Since the beginning of 2021, inflation has increased significantly, driven largely by supply and demand changes caused by the Covid pandemic. Last week, the Labor Department reported a 6.8% year over year increase in the Consumer Price Index, the highest in thirty-nine years. Investors are justifiably concerned about the potential impact of inflation on portfolio performance. And, not entirely surprising, there is no shortage of recommendations from Wall Street and the financial press on how investors can protect their portfolios from the ravages of inflation. A recent Wall Street Journal article offered a grab bag of inflation fighting products for investors to pick from.
Legitimate cause for concern?
It is worth taking a moment to consider why inflation might, in fact, be bad for stocks and bonds. Following are some potential causes for poor stock and bond returns due to higher inflation.
Why inflation could be bad for equities
- Cost of inputs – an increase in the cost of inputs (materials and/or labor) for companies that cannot pass along costs, would cause profit margins to decline and could lead to a decline in stock prices to reflect reduced profitability.
- An increase in interest rates in response to inflation – would lead to
- Increase in borrowing costs, reducing profitability
- Increase in the discount rates used to value future cash flows, reducing the value of future cash flows.
- Higher yielding fixed income as rates rise would compete for investor dollars reducing demand for stocks.
Why inflation could be bad for fixed income
- Fixed nature of standard bond payments – higher inflation would reduce the value of the fixed payments.
- An increase in interest rates in response to inflation – would lead to Interim (prior to maturity) capital losses.

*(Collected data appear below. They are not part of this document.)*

(** * Character n-gram language model: [normalize], [train_lm],
      [generate_letter], [generate_text]

    Shallow embedding of the notebook
    [Lyrics Generation/Lyrics_generation_using_an_n-gram_model.ipynb].

    Conventions of the embedding.
    - A Python [str] is a [string]; a one-character [str] obtained by
      iterating over a [str] is an [ascii].
    - A Python [int] is a [Z].
    - A Python [dict] (and its subclasses [Counter], [defaultdict]) keeps
      its keys in insertion order, and [Counter.most_common] breaks ties
      by that order; a dict is therefore an association list whose keys
      are pairwise distinct, new keys being appended at the end.
    - A Python [float] is the rational it stands for.  [normalize] and
      [train_lm] are embedded twice: with the exact quotient [cnt/total],
      kept in lowest terms, and, as [normalize_float] and
      [train_lm_float], with the quotient rounded to binary64 as Python
      stores it.  The arithmetic of [np.random.choice] is exact.
    - Exceptions are values of [exn]; a computation that may raise returns
      a [result].  [generate_letter] and [generate_text] also read the
      process-wide NumPy generator: they live in the monad [Py], a state
      monad over the number of uniform samples drawn so far, on top of
      [result]. *)

From Stdlib Require Import List String Ascii ZArith QArith Qabs Bool Lia.
From Stdlib Require Import Qround Qpower Lqa.
From Stdlib Require Import Permutation Sorted.
Import ListNotations.

Local Open Scope string_scope.
Local Open Scope Z_scope.

(** ** Exceptions and the error monad *)

Inductive exn : Type :=
| ZeroDivisionError
| ValueError
| KeyError
| IndexError
| OverflowError.

Inductive result (A : Type) : Type :=
| Ok (a : A)
| Raise (e : exn).

Arguments Ok {A} a.
Arguments Raise {A} e.

Definition rbind {A B : Type} (r : result A) (f : A -> result B) : result B :=
  match r with
  | Ok a => f a
  | Raise e => Raise e
  end.

Declare Scope result_scope.
Delimit Scope result_scope with result.
Notation "x <- c ;; k" := (rbind c (fun x => k))
  (at level 61, c at next level, right associativity) : result_scope.

(** A list comprehension [[f x for x in l]] whose body may raise: the
    elements are evaluated from left to right and the first exception
    aborts the comprehension. *)
Fixpoint comprehension {A B : Type} (f : A -> result B) (l : list A)
  : result (list B) :=
  match l with
  | [] => Ok []
  | x :: l' =>
      (y <- f x ;; ys <- comprehension f l' ;; Ok (y :: ys))%result
  end.

(** ** Insertion-ordered dictionaries *)

Module Dict.
Section Dict.
Context {K V : Type} (eqb : K -> K -> bool).

(** [d[k]], where [None] stands for a missing key. *)
Fixpoint get (d : list (K * V)) (k : K) : option V :=
  match d with
  | [] => None
  | (k', v) :: d' => if eqb k' k then Some v else get d' k
  end.

(** [k in d] *)
Definition contains (d : list (K * V)) (k : K) : bool :=
  match get d k with
  | Some _ => true
  | None => false
  end.

(** [d[k] = v]: an existing key keeps its position, a new key goes to
    the end. *)
Fixpoint set (d : list (K * V)) (k : K) (v : V) : list (K * V) :=
  match d with
  | [] => [(k, v)]
  | (k', v') :: d' =>
      if eqb k' k then (k', v) :: d' else (k', v') :: set d' k v
  end.

Definition keys (d : list (K * V)) : list K := map fst d.
Definition values (d : list (K * V)) : list V := map snd d.
Definition items (d : list (K * V)) : list (K * V) := d.
End Dict.
End Dict.

(** ** Strings *)

(** [sep.join(l)] *)
Fixpoint join (sep : string) (l : list string) : string :=
  match l with
  | [] => EmptyString
  | x :: l' =>
      match l' with
      | [] => x
      | _ :: _ => x ++ sep ++ join sep l'
      end
  end.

Bond prices decline when interest rates rise so that the yield (coupon divided by bond price) stays in line with current market yields.
So, there is cause for rational concern about the potential impact of higher inflation on the basic portfolio building blocks. But before we jump in headfirst to inflation protection mode, let’s take a look at how a basic portfolio has actually performed during periods of high inflation.
Generic Portfolio Performance in an Inflationary Environment
We can take a high-level look at this by examining how a standard 60% equity/40% fixed income portfolio performed during a past inflationary period.
In the twenty-year period beginning January 1966 through December 1985, the US CPI exceeded 3% every year and averaged 6.4% per year.
Following are summary data points for the hypothetical portfolio performance:
- The portfolio generated a positive nominal return in 15 out of 20 years (75%)
- The portfolio generated a positive real return (adjusted for inflation) in 12 out of 20 years (60%)
- Over the full period, the 60/40 portfolio returned an annualized 8.7% vs 6.4% inflation
- Correlation of returns over the twenty-year period was -0.004 suggesting that there was no clear relationship between inflation and portfolio returns.
So does this mean inflation does not matter. No, but it does suggest that as with most things related to investing, reality is significantly more complicated than a headline might suggest. Many factors impact the performance of individual asset classes and diversified portfolios, inflation being just one of them. Focusing on the risks of inflation alone overly simplifies the challenges of predicting investment returns.
The key takeaway for investors is to ensure not to overreact to headlines, whether they be about inflation spikes or other potentially vexing financial trends.
 60% S&P 500 index and 40% five-year treasury notes rebalanced annually
 Correlation is measured between 1 (asset returns move perfectly together) and -1 (asset returns move in perfectly opposite direction). A correlation of zero suggests no relationship between the asset returns.